Problem requirements
Go to the line holding "block) then Some block else None" in the entries below and write out exactly every line down to and including the line holding "GetSnapshotByHash store hash.".

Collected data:
=-=-=

(* ===== verification/Chain.v ===== *)
(** * Chain: the ledger's block chains ([chain/])

    [SnapshotChain] models [chain/snapshot_chain.go], [AccountChain]
    [chain/account_chain.go] and [Blockchain] [chain/chain.go].  The store is
    shared by all chains and threaded through; the pointers a chain keeps
    ([head]) are optional blocks.

    The stack of snapshot points is the package
    [github.com/golang-collections/collections/stack], which is not part of the
    repository: it is the parameter [Stack], with its documented last-in
    first-out behaviour as [StackLaws].  The listener ([face.ChainListener]) is
    implemented by the ledger's request pool: it is the interface
    [ChainListener]. *)
From S2P Require Import Prelude.
From S2P Require Import Common.
From S2P Require Import HashCal.
From S2P Require Import Store.

(** ** The third-party stack, holding snapshot points *)
Class Stack (St : Type) := {
  stack_New : St;
  stack_Peek : St -> option SnapshotPoint;
  stack_Push : St -> SnapshotPoint -> St;
  stack_Pop : St -> St
}.

(** Last in, first out: a stack behaves as the list of its items, top first. *)
Class StackLaws (St : Type) `{Stack St} := {
  stack_list : St -> list SnapshotPoint;
  stack_list_New : stack_list stack_New = [];
  stack_list_Peek s : stack_Peek s = hd_error (stack_list s);
  stack_list_Push s p : stack_list (stack_Push s p) = p :: stack_list s;
  stack_list_Pop s : stack_list (stack_Pop s) = tail (stack_list s)
}.

(** Lists are such a stack. *)
#[export] Instance list_Stack : Stack (list SnapshotPoint) := {|
  stack_New := [];
  stack_Peek := @hd_error SnapshotPoint;
  stack_Push s p := p :: s;
  stack_Pop := @tail SnapshotPoint
|}.
#[export] Instance list_StackLaws : StackLaws (list SnapshotPoint) := {|
  stack_list s := s;
  stack_list_New := eq_refl;
  stack_list_Peek s := eq_refl;
  stack_list_Push s p := eq_refl;
  stack_list_Pop s := eq_refl
|}.

(** ** The listener of account insertions and removals.  [SnapshotInsertCallback]
    and [SnapshotRemoveCallback] are never called. *)
Class ChainListener (L : Type) := {
  AccountInsertCallback : L -> string -> AccountStateBlock -> outcome L;
  AccountRemoveCallback : L -> string -> AccountStateBlock -> outcome L
}.

(** The listener a chain was created with: the default one, which does nothing,
    or the one registered by [SetChainListener]. *)
Inductive listenerRef := DefaultChainListener | RegisteredListener.

Definition notify_insert {L} `{ChainListener L} (r : listenerRef) (l : L) (address : string)
    (block : AccountStateBlock) : outcome L :=
  match r with
  | DefaultChainListener => Ret l
  | RegisteredListener => AccountInsertCallback l address block
  end.
Definition notify_remove {L} `{ChainListener L} (r : listenerRef) (l : L) (address : string)
    (block : AccountStateBlock) : outcome L :=
  match r with
  | DefaultChainListener => Ret l
  | RegisteredListener => AccountRemoveCallback l address block
  end.

(** ** The snapshot chain *)
Module SnapshotChain.
Record snapshotChain := mk { head : option SnapshotBlock }.

Definition genesisAccounts : list AccountHashH := [
  mkAccountHashH "71cef9aa8a67df1055a0801e2fc251fe14a298b8fc1098a54e27db31f7a75e20" 0 "viteshan";
  mkAccountHashH "c3e7ab31e4834cf18df6705b96c655c845db44f4ee315c6fba5232b4f965fcf0" 0 "jie"].

Definition genesisSnapshot : SnapshotBlock :=
  NewSnapshotBlock 0 "b5a3ee58d163c283e5c8c0f65ff5b26a5cd64cb9dce8119ac4581ebcb54626fd" ""
    "viteshan" (1533550878 * 1000000000) genesisAccounts.

Definition GetGenesisSnapshot : SnapshotBlock := genesisSnapshot.

Definition newSnapshotChain (store : blockMemoryStore) : outcome (blockMemoryStore * snapshotChain) :=
  match GetSnapshotHead store with
  | Some head =>
      storeGenesis ← deref (GetSnapshotByHeight store (Height genesisSnapshot)) "nil dereference";
      if decide (Hash storeGenesis = Hash genesisSnapshot)
      then Ret (store, {| head := GetSnapshotByHeight store (hh_Height head) |})
      else Panic ("error store snapshot hash. code:" +:+ Hash genesisSnapshot +:+ ", store:" +:+
                  Hash storeGenesis)
  | None =>
      let store := PutSnapshot store genesisSnapshot in
      let store := SetSnapshotHead store
        (Some (mkHashHeight (Hash genesisSnapshot) (Height genesisSnapshot))) in
      Ret (store, {| head := Some genesisSnapshot |})
  end.

Definition Head (self : snapshotChain) : option SnapshotBlock := head self.

Definition GetBlockHeight (store : blockMemoryStore) (height : Z) : outcome (option SnapshotBlock) :=
  if decide (height < 0) then Panic ("height:" +:+ Itoa height)
  else Ret (GetSnapshotByHeight store height).

Definition GetBlockByHashH (store : blockMemoryStore) (hashH : HashHeight) : option SnapshotBlock :=
  if decide (hh_Height hashH < 0) then None
  else match GetSnapshotByHeight store (hh_Height hashH) with
       | Some block => if decide (hh_Hash hashH = Hash block) then Some block else None
       | None => None
       end.

Definition getBlockByHash (store : blockMemoryStore) (hash : string) : option SnapshotBlock :=
  GetSnapshotByHash store hash.

Definition insertChain (store : blockMemoryStore) (self : snapshotChain) (block : SnapshotBlock)
    : blockMemoryStore * snapshotChain * error :=
  let store := PutSnapshot store block in
  let self := {| head := Some block |} in
  let store := SetSnapshotHead store (Some (mkHashHeight (Hash block) (Height block))) in
  (store, self, None).

Definition removeChain (store : blockMemoryStore) (self : snapshotChain) (block : SnapshotBlock)
    : blockMemoryStore * snapshotChain * error :=
  let head := GetSnapshotByHash store (PreHash block) in
  let store := DeleteSnapshot store (mkHashHeight (Hash block) (Height block)) in
  let self := {| head := head |} in
  match head with
  | None => (SetSnapshotHead store None, self, None)
  | Some head =>
      (SetSnapshotHead store (Some (mkHashHeight (Hash head) (Height head))), self, None)
  end.
End SnapshotChain.

(** ** Account chains *)
Module AccountChain.
Section account_chain.
Context {St : Type} `{Stack St} {L : Type} `{ChainListener L}.

Record accountChain := mk {
  address : string;
  head : option AccountStateBlock;
  listener : listenerRef;
  snapshotPoint : St
}.

Definition set_head (self : accountChain) (h : option AccountStateBlock) : accountChain :=
  {| address := address self; head := h; listener := listener self;
     snapshotPoint := snapshotPoint self |}.
Definition set_snapshotPoint (self : accountChain) (s : St) : accountChain :=
  {| address := address self; head := head self; listener := listener self; snapshotPoint := s |}.

Definition newAccountChain (address : string) (listener : listenerRef) (store : blockMemoryStore)
    : accountChain :=
  {| address := address;
     head := match GetAccountHead store address with
             | Some head => GetAccountByHeight store address (hh_Height head)
             | None => None
             end;
     listener := listener;
     snapshotPoint := stack_New |}.

Definition Head (self : accountChain) : option AccountStateBlock := head self.

Definition GetBlockByHeight (store : blockMemoryStore) (self : accountChain) (height : Z)
    : option AccountStateBlock :=
  if decide (height < 0) then None else GetAccountByHeight store (address self) height.

Definition GetBlockByHashH (store : blockMemoryStore) (self : accountChain) (hashH : HashHeight)
    : option AccountStateBlock :=
  if decide (hh_Height hashH < 0) then None
  else match GetAccountByHeight store (address self) (hh_Height hashH) with
       | Some block => if decide (Hash block = hh_Hash hashH) then Some block else None
       | None => None
       end.

Definition GetBlockByHash (store : blockMemoryStore) (hash : string) : option AccountStateBlock :=
  GetAccountByHash store hash.

(** [insertChain] never returns an error. *)
Definition insertChain (store : blockMemoryStore) (self : accountChain) (l : L)
    (block : AccountStateBlock) : outcome (blockMemoryStore * accountChain * L * error) :=
  let store := PutAccount store (address self) block in
  let self := set_head self (Some block) in
  l ← notify_insert (listener self) l (address self) block;
  let store := SetAccountHead store (address self) (Some (mkHashHeight (Hash block) (Height block))) in
  let store := if decide (a_BlockType block = RECEIVED)
               then PutSourceHash store (SourceHash block) block else store in
  Ret (store, self, l, None).

Definition peek (self : accountChain) : option SnapshotPoint := stack_Peek (snapshotPoint self).

Definition hasSnapshotPoint (self : accountChain) (accountHeight : Z) (accountHash : string) : bool :=
  match peek self with
  | None => false
  | Some point => if decide (accountHeight <= AccountHeight point) then true else false
  end.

=-=-=

Problem solution
       | Some block => if decide (hh_Hash hashH = Hash block) then Some block else None
       | None => None
       end.

Definition getBlockByHash (store : blockMemoryStore) (hash : string) : option SnapshotBlock :=
  GetSnapshotByHash store hash.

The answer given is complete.